For some time, lithium batteries have been concerned about safety hazards due to the sudden high temperature during charging and how to solve the problem.
On November 10, the reporter learned from the Institute of Modern Physics, Chinese Academy of Sciences that the research team of the Institute’s Materials Research Center, in cooperation with Lanzhou University, Guangdong Provincial Laboratory of Advanced Energy Science and Technology and other related teams, relying on the large scientific facility Lanzhou Heavy Ion Accelerator, recently used ion track technology to develop a new process for preparing polyimide high-temperature resistant diaphragms for high-performance lithium-ion batteries, which will help improve the safety of lithium batteries and their charging.
Schematic diagram of the safety characteristics of the polyimide ion track membrane (left) and traditional porous diaphragm (right) in this study. Institute of Modern Physics, Chinese Academy of Sciences/Photo
This important research progress in the field of lithium battery materials was recently published in the professional academic journal “American Chemical Society Nano Journal” (ACS Nano). The first author and corresponding author of the paper are both from the Institute of Modern Physics, Chinese Academy of Sciences.
They introduced that the diaphragm, as one of the key components of lithium-ion batteries, has the function of isolating the positive and negative electrodes and conducting lithium ions, which is crucial to the safety of the battery. At present, the energy density of commercial lithium-ion batteries can reach 300 watt-hours per kilogram, and is expected to be further improved. However, while pursuing higher energy density of lithium-ion batteries, safety issues cannot be ignored. Traditional polyolefin separators have poor thermal stability and uneven pore structure. They are prone to shrinkage at high temperatures and cause internal short circuits in the battery and thermal runaway.
Polyimide is considered an ideal choice for high-safety separators due to its excellent thermal stability, high mechanical strength and good chemical stability. Therefore, it is very important to conduct in-depth research on polyimide, develop polyimide separators with uniform pore structure and achieve controllable preparation, in order to give full play to the role of separators in improving battery safety.
In this study, the research team of the Institute of Modern Physics, Chinese Academy of Sciences and its collaborators developed a new process for preparing high-temperature resistant polyimide diaphragms based on ion track technology based on the Lanzhou heavy ion accelerator. The prepared diaphragms have obvious advantages over traditional polyolefin diaphragms. Their mechanical strength is as high as 150.6 MPa, and they have excellent high-temperature resistance (the structure does not shrink at 450 degrees Celsius), narrow pore size distribution (pore size standard deviation <6%), and vertical arrangement of pore structure (tortuosity is 1).

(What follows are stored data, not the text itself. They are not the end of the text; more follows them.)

(* ===== verification/ZipParse.v ===== *)
(** * ZipParse

    The first half of minzip/Zip.c, with the mapping functions of SysUtil.c it
    calls: opening an archive, scanning its central directory into a sorted array
    of entries and a hash table of their names, and looking up a name. *)
From stdpp Require Import sorting.
From S2P Require Import Prelude Bits Hash CString.

(** ** What the code calls outside the repository *)

(** external/safe_iop: [safe_add] at the two types the code uses it at. *)
Class SafeIop := {
  safe_add_uptr : Z → Z → option Z;
  safe_add_long : Z → Z → bool;
  safe_add_uptr_spec a b : 0 ≤ a < 2 ^ 32 → 0 ≤ b < 2 ^ 32 →
    safe_add_uptr a b = if a + b <? 2 ^ 32 then Some (a + b) else None;
  safe_add_long_spec a b : - 2 ^ 31 ≤ a < 2 ^ 31 → - 2 ^ 31 ≤ b < 2 ^ 31 →
    safe_add_long a b = (- 2 ^ 31 <=? a + b) && (a + b <? 2 ^ 31)
}.

(** ** Constants *)
Definition CENSIG : Z := 0x02014b50.
Definition CENHDR : Z := 46.
Definition CENVEM : Z := 4.
Definition CENHOW : Z := 10.
Definition CENTIM : Z := 12.
Definition CENCRC : Z := 16.
Definition CENSIZ : Z := 20.
Definition CENLEN : Z := 24.
Definition CENNAM : Z := 28.
Definition CENEXT : Z := 30.
Definition CENCOM : Z := 32.
Definition CENATX : Z := 38.
Definition CENOFF : Z := 42.
Definition ENDSIG : Z := 0x06054b50.
Definition ENDHDR : Z := 22.
Definition ENDSUB : Z := 8.
Definition ENDOFF : Z := 16.
Definition LOCSIG : Z := 0x04034b50.
Definition LOCHDR : Z := 30.
Definition LOCNAM : Z := 26.
Definition LOCEXT : Z := 28.
Definition STORED : Z := 0.
Definition DEFLATED : Z := 8.
Definition CENVEM_UNIX : Z := Z.shiftl 3 8.
Definition PATH_MAX : Z := 4096.

(** ** Data *)

(** A mapping of the file at [addr]. A pointer into it is given as its offset
    from [addr]. *)
Record MemMapping := mk_map { addr : Z; bytes : list Z }.

(** [fileName] holds the [fileNameLen] bytes that the pointer of the code
    points at; [long] has 32 bits. *)
Record ZipEntry := mk_zip_entry {
  fileNameLen : Z;
  fileName : list Z;
  offset : Z;
  compLen : Z;
  uncompLen : Z;
  compression : Z;
  modTime : Z;
  crc32 : Z;
  versionMadeBy : Z;
  externalFileAttributes : Z
}.

(** An entry as [calloc] leaves it. *)
Definition zero_entry : ZipEntry := mk_zip_entry 0 [] 0 0 0 0 0 0 0 0.
Definition sizeof_ZipEntry : Z := 40.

The research team pointed out that under the condition of 3 milliamperes per square centimeter, the lithium/lithium symmetric battery using polyimide high-temperature resistant diaphragm can be stably cycled for 1200 hours, and uniform and dense lithium deposition can be achieved on the surface of lithium metal electrode, indicating that it has excellent lithium dendrite inhibition ability. In addition, the lithium iron phosphate soft-pack battery using this diaphragm can be stably cycled 1000 times at room temperature, with a capacity retention rate of 73.25%, and exhibits excellent high-temperature performance, and can work normally at an ambient temperature of 150 degrees Celsius.
Comparison of the long-cycle performance of the lithium iron phosphate soft-pack battery studied in this study. Photo courtesy of Institute of Modern Physics, Chinese Academy of Sciences
The research team said that their latest research results provide new ideas for the development of reliable high-temperature resistant and high-performance lithium-ion battery separators and processes, which will become one of the effective ways and means to improve the safety of lithium-ion batteries.